Berita Jakarta
'Dihajar' Pandemi Covid-19, Tukang Permak di Sentra Jahit Manggarai Tinggal Tersisa Lima Orang
Sentra jahit tersebut beralamat di Jalan Manggarai VI. Patokannya adalah Sekolah Menengah Kejuruan Satya Bhakti 1 Jakarta.
WARTAKOTALIVE.COM, TEBET – Suasana Sentra Jahit Manggarai terlihat sepi pengunjung. Pada Rabu (11/8/2021), pukul 16.00 WIB, hanya ada lima orang penjahit.
Masing-masing dari mereka tengah sibuk mengerjakan orderan.
Satu diantara lima penjahit tersebut adalah Nursalim.
Pria asal Kebumen, Jawa Tengah ini sudah 15 tahun menjalani profesi sebagai tukang permak di Sentra Jahit Manggarai.
Baca juga: Kisah Jasa Permak di Sentra Jahit Manggarai Coba Bertahan dengan Modal Harapan dan Mesin Jahit Jadul
Menurut Nursalim, lima orang tukang jahit tersebut berasal dari dari daerah yang sama dengan dirinya.
“Semua tukang jahit di sini dari Kebumen, mereka masih saudara sama saya,” kata Nursalim saat ditemui di Sentra Jahit Manggarai, Tebet, Jakarta Selatan pada Rabu (11/8/2021), sore.
Sentra jahit tersebut beralamat di Jalan Manggarai VI. Patokannya adalah Sekolah Menengah Kejuruan Satya Bhakti 1 Jakarta.
Nursalim merupakan satu diantara warga Indonesia yang merasakan dampak pandemi Covid-19.
Guna menekan lagu kasus positif Covid-19, Pemerintah mengeluarkan aturan pembatasan masyarakat.
Aturan tersebut secara langsung berpengaruh kepada penghasilan Nursalim sebagai jasa tukang jahit.
Baca juga: KISAH Kepala Puskesmas Kembangan Lawan Stigma Saat Perangi Covid-19, Pernah Dicap Virus Bergerak
Ia mengatakan, sumber penghasilan utama para penjahit berasal dari orang-orang perkantoran.
Nursalim mengatakan, kondisi sepi pengunjung terjadi sejak awal pandemi Covid-19.
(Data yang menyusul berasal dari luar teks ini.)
(* ===== verification/Files.v ===== *)
(** * Files: the data files of the store

    Models [files.c] and [files.h], except [ccask_files_rotate], which is in
    [Hint].  A [ccask_file_t] is a node of a doubly linked list, ordered
    by descending identifier, and an item of a hash table; nodes are kept by
    address, so the links are pointers as in the code.  The block a node
    occupies comes from [malloc] and goes to [free]. *)
From stdpp Require Import sorting.
From Stdlib Require Import Strings.Ascii.
From S2P Require Import Prelude Status Posix Uthash Filenames.
Open Scope Z_scope.

Record ccask_file := CFile {
  file_id : Z;
  file_fd : Z;
  file_last_accessed : Z;
  file_has_hint : bool;
  file_is_active : bool;
  file_is_fd_invalidator_running : bool;
  file_rwlock : rwlock;
  file_next : option Z;
  file_previous : option Z;
}.

Definition set_file_fd (x : Z) (f : ccask_file) : ccask_file :=
  CFile (file_id f) x (file_last_accessed f) (file_has_hint f) (file_is_active f)
    (file_is_fd_invalidator_running f) (file_rwlock f) (file_next f) (file_previous f).
Definition set_file_last_accessed (x : Z) (f : ccask_file) : ccask_file :=
  CFile (file_id f) (file_fd f) x (file_has_hint f) (file_is_active f)
    (file_is_fd_invalidator_running f) (file_rwlock f) (file_next f) (file_previous f).
Definition set_file_has_hint (x : bool) (f : ccask_file) : ccask_file :=
  CFile (file_id f) (file_fd f) (file_last_accessed f) x (file_is_active f)
    (file_is_fd_invalidator_running f) (file_rwlock f) (file_next f) (file_previous f).
Definition set_file_is_active (x : bool) (f : ccask_file) : ccask_file :=
  CFile (file_id f) (file_fd f) (file_last_accessed f) (file_has_hint f) x
    (file_is_fd_invalidator_running f) (file_rwlock f) (file_next f) (file_previous f).
Definition set_file_invalidator (x : bool) (f : ccask_file) : ccask_file :=
  CFile (file_id f) (file_fd f) (file_last_accessed f) (file_has_hint f) (file_is_active f)
    x (file_rwlock f) (file_next f) (file_previous f).
Definition set_file_rwlock (x : rwlock) (f : ccask_file) : ccask_file :=
  CFile (file_id f) (file_fd f) (file_last_accessed f) (file_has_hint f) (file_is_active f)
    (file_is_fd_invalidator_running f) x (file_next f) (file_previous f).
Definition set_file_next (x : option Z) (f : ccask_file) : ccask_file :=
  CFile (file_id f) (file_fd f) (file_last_accessed f) (file_has_hint f) (file_is_active f)
    (file_is_fd_invalidator_running f) (file_rwlock f) x (file_previous f).
Definition set_file_previous (x : option Z) (f : ccask_file) : ccask_file :=
  CFile (file_id f) (file_fd f) (file_last_accessed f) (file_has_hint f) (file_is_active f)
    (file_is_fd_invalidator_running f) (file_rwlock f) (file_next f) x.
(* ===== verification/Iterator.v ===== *)
(** * Iterator: walking over the records of a file

    Models [iterator.c] and [iterator.h].  [next] takes the caller's array and
    [record_pos] and returns what they hold afterwards; the buffers of the
    record are fresh blocks, which the caller frees. *)
From S2P Require Import Prelude Status Posix SafeIO Codec Records Uthash Keydir Log.
From S2P Require Import Filenames Files Disk.

(** [ccask_datafile_iter_t] and [ccask_hintfile_iter_t], which have the same
    fields. *)
Record ccask_iter := Iter {
  it_file_id : Z;
  it_fd : Z;
  it_offset : Z;
  it_total_size : Z;
}.
Abbreviation ccask_datafile_iter_t := ccask_iter (only parsing).
Abbreviation ccask_hintfile_iter_t := ccask_iter (only parsing).

Definition set_it_offset (x : Z) (i : ccask_iter) : ccask_iter :=
  Iter (it_file_id i) (it_fd i) x (it_total_size i).

(** [-1] of a failed [lseek] becomes the largest [uint64_t]. *)
Definition ccask_datafile_iter_open (id : Z) (iter : ccask_datafile_iter_t) :
    M fstate (ccask_status_e * ccask_datafile_iter_t) :=
  fd ← CCASK_ATTEMPT 5 (ccask_files_get_datafile_fd id);
  if bool_decide (fd < 0) then mret (CCASK_FAIL, iter)
  else n ← zoom (lseek_end fd); mret (CCASK_OK, Iter id fd 0 (u64 n)).

Definition ccask_hintfile_iter_open (id : Z) (iter : ccask_hintfile_iter_t) :
    M fstate (ccask_status_e * ccask_hintfile_iter_t) :=
  fd ← CCASK_ATTEMPT 5 (ccask_files_get_hintfile_fd id);
  if bool_decide (fd < 0) then mret (CCASK_FAIL, iter)
  else n ← zoom (lseek_end fd); mret (CCASK_OK, Iter id fd 0 (u64 n)).

Definition ccask_datafile_iter_close (iter : ccask_datafile_iter_t) : M env unit :=
  sys_close (it_fd iter).
Definition ccask_hintfile_iter_close (iter : ccask_hintfile_iter_t) : M env unit :=
  sys_close (it_fd iter).

(** What [next] returns: the status, the iterator, the array, [record_pos]. *)
Abbreviation next_result := (ccask_status_e * ccask_iter * list iovec * Z)%type.

(** [if (ccask_errno == CCASK_ERR_UNEXPECTED_EOF) ccask_errno = CCASK_ERR_ITER_END]. *)
Definition eof_is_end : M env unit :=
  modify (λ e, if bool_decide (e_errno e = CCASK_ERR_UNEXPECTED_EOF)
               then set_err CCASK_ERR_ITER_END e else e).

Section next.
Context {host : Host}.
Variable fuel : nat.

Definition ccask_datafile_iter_next (iter : ccask_datafile_iter_t)
    (record : ccask_datafile_record_t) (record_pos : Z) : M env next_result :=
  if bool_decide (it_offset iter >= it_total_size iter) then
    _ ← set_ccask_errno CCASK_ERR_ITER_END; mret (CCASK_FAIL, iter, record, record_pos)
  else
    let record_pos := it_offset iter in
    a0 ← malloc DATAFILE_RECORD_HEADER_SIZE;
    let record := set_iov_base 0 (base_ptr a0) record in
    match a0 with
    | None => _ ← set_ccask_errno CCASK_ERR_NO_MEMORY;
              mret (CCASK_FAIL, iter, record, record_pos)
    | Some a0 =>
      res ← safe_pread fuel (it_fd iter) (Some (a0, 0)) DATAFILE_RECORD_HEADER_SIZE
              (i64 (it_offset iter));
      match res with
      | CCASK_OK =>
        header ← ccask_get_datafile_record_header record;
        let record := set_iov_len 1 (df_key_size header) record in
        let record := set_iov_len 2 (df_value_size header) record in
        a1 ← malloc (df_key_size header);
        let record := set_iov_base 1 (base_ptr a1) record in
        match a1 with
        | None => _ ← free (Some (a0, 0)); _ ← set_ccask_errno CCASK_ERR_NO_MEMORY;
                  mret (CCASK_FAIL, iter, record, record_pos)
        | Some a1 =>
          a2 ← malloc (df_value_size header);
          let record := set_iov_base 2 (base_ptr a2) record in
          match a2 with
          | None => _ ← free (Some (a0, 0)); _ ← free (Some (a1, 0));
                    _ ← set_ccask_errno CCASK_ERR_NO_MEMORY;
                    mret (CCASK_FAIL, iter, record, record_pos)
          | Some a2 =>
            res ← safe_preadv fuel (it_fd iter) (drop 1 record)
                    (i64 (it_offset iter + DATAFILE_RECORD_HEADER_SIZE));
            match res with
            | CCASK_OK =>
              (* the sum of the sizes is a [uint32_t] *)
              let size := u32 (DATAFILE_RECORD_HEADER_SIZE + df_key_size header
                               + df_value_size header) in
              mret (CCASK_OK, set_it_offset (u64 (it_offset iter + size)) iter,
                    record, record_pos)
            | _ => mret (CCASK_FAIL, iter, record, record_pos)
            end
          end
        end
      | _ => _ ← eof_is_end; mret (CCASK_FAIL, iter, record, record_pos)
      end
    end.

(** [res < 0]: any status but [CCASK_OK]. *)
Definition ccask_hintfile_iter_next (iter : ccask_hintfile_iter_t)
    (record : ccask_hintfile_record_t) (record_pos : Z) : M env next_result :=
  if bool_decide (it_offset iter >= it_total_size iter) then
    _ ← set_ccask_errno CCASK_ERR_ITER_END; mret (CCASK_FAIL, iter, record, record_pos)
  else
    let record_pos := it_offset iter in
    a0 ← malloc HINTFILE_RECORD_HEADER_SIZE;
    let record := set_iov_base 0 (base_ptr a0) record in
    match a0 with
    | None => _ ← set_ccask_errno CCASK_ERR_NO_MEMORY;
              mret (CCASK_FAIL, iter, record, record_pos)
    | Some a0 =>
      res ← safe_pread fuel (it_fd iter) (Some (a0, 0)) HINTFILE_RECORD_HEADER_SIZE
              (i64 (it_offset iter));
      if bool_decide (status_code res < 0) then
        _ ← eof_is_end; mret (CCASK_FAIL, iter, record, record_pos)
      else
        header ← ccask_get_hintfile_record_header record;
        let record := set_iov_len 1 (hf_key_size header) record in
        a1 ← malloc (hf_key_size header);
        let record := set_iov_base 1 (base_ptr a1) record in
        match a1 with
        | None => _ ← free (Some (a0, 0)); _ ← set_ccask_errno CCASK_ERR_NO_MEMORY;
                  mret (CCASK_FAIL, iter, record, record_pos)
        | Some a1 =>
          res ← safe_preadv fuel (it_fd iter) (drop 1 record)
                  (i64 (it_offset iter + HINTFILE_RECORD_HEADER_SIZE));
          match res with
          | CCASK_OK =>
            let size := u32 (HINTFILE_RECORD_HEADER_SIZE + hf_key_size header) in
            mret (CCASK_OK, set_it_offset (u64 (it_offset iter + size)) iter,
                  record, record_pos)
          | _ => mret (CCASK_FAIL, iter, record, record_pos)
          end
        end
    end.
End next.

(** ** The iterators on a calm machine *)

(** An iterator in a file with this content. *)
Record iter_at (e : env) (iter : ccask_iter) (ino : Z) (content : bytes) : Prop := {
  ia_fd : 0 ≤ it_fd iter;
  ia_open : ∃ app wr, fd_opened e (it_fd iter) ino app wr;
  ia_content : inodes e !! ino = Some content;
  ia_total : it_total_size iter = zlen content;
  ia_offset : 0 ≤ it_offset iter ≤ zlen content;
  ia_small : zlen content < 2 ^ 32;
}.

Lemma iter_at_grow e e' iter ino content :
  env_grow e e' → iter_at e iter ino content → iter_at e' iter ino content.
Proof.
  intros Hg [H1 (app & wr & H2) H3 H4 H5 H6]. constructor; try done.
  - exists app, wr. eapply fd_opened_ext; [by apply eg_ext | done].
  - by rewrite (eg_inodes _ _ Hg).
Qed.

(** What is left to read. *)
Definition it_rest (iter : ccask_iter) (content : bytes) : bytes :=
  drop (Z.to_nat (it_offset iter)) content.

Lemma zlen_it_rest e iter ino content :
  iter_at e iter ino content → zlen (it_rest iter content) = zlen content - it_offset iter.
Proof.
  intros H. pose proof (ia_offset _ _ _ _ H). unfold it_rest, zlen in *.
  rewrite length_drop. lia.
Qed.
(* ===== verification/World.v ===== *)
(** * World: the whole state of the program

    The components keep their statics; [world] puts them together with the
    environment, so that a function that calls into several of them can run
    the operations of each with [zoom].  It also holds the threads that were
    started and have not been joined. *)
From S2P Require Import Prelude Status Posix Records Ringbuf Keydir Filenames Files Disk.

(** The three thread functions, with their arguments; a hint thread is told
    apart by its handle. *)
Inductive thread : Type :=
  | TWriter                          (* writer_thread_main *)
  | THint (handle file : Z)          (* hintfile_generator_thread *)
  | TInvalidator (file : Z).         (* datafile_fd_invalidator_thread *)

#[export] Instance thread_eq_dec : EqDecision thread.
Proof. solve_decision. Defined.

(** [thread_handle_t] of [hint.c]; the list [threads] is newest first. *)
Record thread_handle_t := ThreadHandle { th_at : Z; th_thread : thread }.

Record world := World {
  w_env : env;
  w_files : files_state;
  w_keydir : keydir;
  w_ring : option ccask_writer_ringbuf;
  w_threads : list thread_handle_t;     (* [threads] of hint.c *)
  w_running : list thread;
  w_shutting_down : bool;               (* [is_shutting_down] of core.c *)
}.

Definition set_w_ring (x : option ccask_writer_ringbuf) (w : world) : world :=
  World (w_env w) (w_files w) (w_keydir w) x (w_threads w) (w_running w) (w_shutting_down w).
Definition set_w_threads (x : list thread_handle_t) (w : world) : world :=
  World (w_env w) (w_files w) (w_keydir w) (w_ring w) x (w_running w) (w_shutting_down w).
Definition set_w_running (x : list thread) (w : world) : world :=
  World (w_env w) (w_files w) (w_keydir w) (w_ring w) (w_threads w) x (w_shutting_down w).
Definition set_w_shutting_down (x : bool) (w : world) : world :=
  World (w_env w) (w_files w) (w_keydir w) (w_ring w) (w_threads w) (w_running w) x.

#[export, refine] Instance part_env : Part env world :=
  {| part := w_env;
     set_part e w := World e (w_files w) (w_keydir w) (w_ring w) (w_threads w)
                       (w_running w) (w_shutting_down w) |}.
Proof. all: intros; try destruct w; reflexivity. Defined.

#[export, refine] Instance part_files : Part fstate world :=
  {| part w := (w_env w, w_files w);
     set_part s w := World s.1 s.2 (w_keydir w) (w_ring w) (w_threads w)
                       (w_running w) (w_shutting_down w) |}.
Proof. all: intros; try destruct w; try destruct e; reflexivity. Defined.

#[export, refine] Instance part_keydir : Part kdstate world :=
  {| part w := (w_env w, w_keydir w);
     set_part s w := World s.1 (w_files w) s.2 (w_ring w) (w_threads w)
                       (w_running w) (w_shutting_down w) |}.
Proof. all: intros; try destruct w; try destruct e; reflexivity. Defined.

#[export, refine] Instance part_ring : Part rstate world :=
  {| part w := (w_env w, w_ring w);
     set_part s w := World s.1 (w_files w) (w_keydir w) s.2 (w_threads w)
                       (w_running w) (w_shutting_down w) |}.
Proof. all: intros; try destruct w; try destruct e; reflexivity. Defined.

(** [pthread_create]: [0], or an error number, which is positive. *)
Definition pthread_create (t : thread) : M world Z :=
  ok ← zoom thread_started;
  if ok : bool then _ ← modify (λ w, set_w_running (t :: w_running w) w); mret 0
  else mret 11.

(** [pthread_join]: the rest of the thread's body runs, if it is not over. *)
Definition pthread_join (body : thread → M world unit) (t : thread) : M world unit :=
  w ← get;
  if bool_decide (t ∈ w_running w) then
    _ ← body t; modify (λ w, set_w_running (filter (λ u, u ≠ t) (w_running w)) w)
  else mret tt.

(** Running an operation of a component in a world. *)
Section zoom.
Context {A : Type} (e e' : env) (f f' : files_state) (kd kd' : keydir)
  (rg rg' : option ccask_writer_ringbuf) (th : list thread_handle_t) (ru : list thread)
  (sd : bool) (a : A).

Lemma zoom_env (m : M env A) :
  m e = Ret a e' → zoom m (World e f kd rg th ru sd) = Ret a (World e' f kd rg th ru sd).
Proof. intros H. unfold zoom. simpl. by rewrite H. Qed.
Lemma zoom_files (m : M fstate A) :
  m (e, f) = Ret a (e', f') → zoom m (World e f kd rg th ru sd) = Ret a (World e' f' kd rg th ru sd).
Proof. intros H. unfold zoom. simpl. by rewrite H. Qed.
Lemma zoom_keydir (m : M kdstate A) :
  m (e, kd) = Ret a (e', kd') → zoom m (World e f kd rg th ru sd) = Ret a (World e' f kd' rg th ru sd).
Proof. intros H. unfold zoom. simpl. by rewrite H. Qed.
Lemma zoom_ring (m : M rstate A) :
  m (e, rg) = Ret a (e', rg') → zoom m (World e f kd rg th ru sd) = Ret a (World e' f kd rg' th ru sd).
Proof. intros H. unfold zoom. simpl. by rewrite H. Qed.
End zoom.

(** Attempts of an operation of a component. *)
Lemma zoom_attempt {E W A} `{!Part E W} `{!Attempt A} n (m : M E A) (w : W) :
  CCASK_ATTEMPT n (zoom m) w = zoom (CCASK_ATTEMPT n m) w.
Proof.
  revert w. induction n as [|n IH]; intros w; [done|].
  rewrite !attempt_S.
  unfold mbind, M_bind. cbn beta. unfold zoom at 1 3. cbn beta.
  destruct (m (part w)) as [a e| | |]; [|done..].
  destruct (is_retry a); [|done]. destruct n as [|n]; [done|].
  rewrite IH. unfold zoom. rewrite part_set.
  destruct (CCASK_ATTEMPT (S n) m e); [by rewrite set_part_twice | done..].
Qed.

Lemma zoom_attempt_files {A} `{!Attempt A} n (m : M fstate A) e e' f f' kd rg th ru sd a :
  CCASK_ATTEMPT n m (e, f) = Ret a (e', f') →
  CCASK_ATTEMPT n (zoom m) (World e f kd rg th ru sd) = Ret a (World e' f' kd rg th ru sd).
Proof. intros H. rewrite zoom_attempt. by apply zoom_files. Qed.

Lemma zoom_attempt_keydir {A} `{!Attempt A} n (m : M kdstate A) e e' f kd kd' rg th ru sd a :
  CCASK_ATTEMPT n m (e, kd) = Ret a (e', kd') →
  CCASK_ATTEMPT n (zoom m) (World e f kd rg th ru sd) = Ret a (World e' f kd' rg th ru sd).
Proof. intros H. rewrite zoom_attempt. by apply zoom_keydir. Qed.

Lemma pthread_create_calm t e f kd rg th ru sd :
  calm e → ∃ e', env_grow e e' ∧
    CCASK_ATTEMPT 5 (pthread_create t) (World e f kd rg th ru sd) =
    Ret 0 (World e' f kd rg th (t :: ru) sd).
Proof.
  intros (ev & e' & Hev & Hno & Hg)%next_event_calm. exists e'. split; [done|].
  eapply attempt_once; [|done]. unfold pthread_create.
  erewrite bind_run; [|apply zoom_env; unfold thread_started; erewrite bind_run by exact Hev;
    by destruct ev]. done.
Qed.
“Selama penerapan PPKM, kantor pada tutup. Pekerja kantorannya gak ada. Imbasnya ada di kita,” keluh Nursalim.
Pernyataan Nursalim bukan isapan jempol bekala. Pasalnya, dari puluhan tukang permak yang menetap di sentra jahit tersebut, hanya tersisa lima orang yang masih bertahan. Termasuk Nursalim.
Baca juga: Perjuangan Bidan Pita Puspitasari Jalan Kaki 15 Km untuk Beri Layanan Kesehatan ke Masyarakat Baduy
“Dulu ada 20-an, semenjak penerapan PPKM paling 4 sampai 5. Tukang jahitnya pada pulang kampung,” ucapnya.
Nursalim menduga, penghasilan yang menurun dan biaya kebutuhan hidup yang tinggi menjadi alasan bagi sejumlah tukang jahit untuk balik ke kampung halaman
“Kondisi sekarang ini, dapat Rp 100.000 saja susah. Belum untuk makan, biaya sewa rumah dan lapak.” pungkas pria 38 tahun tersebut. (m29).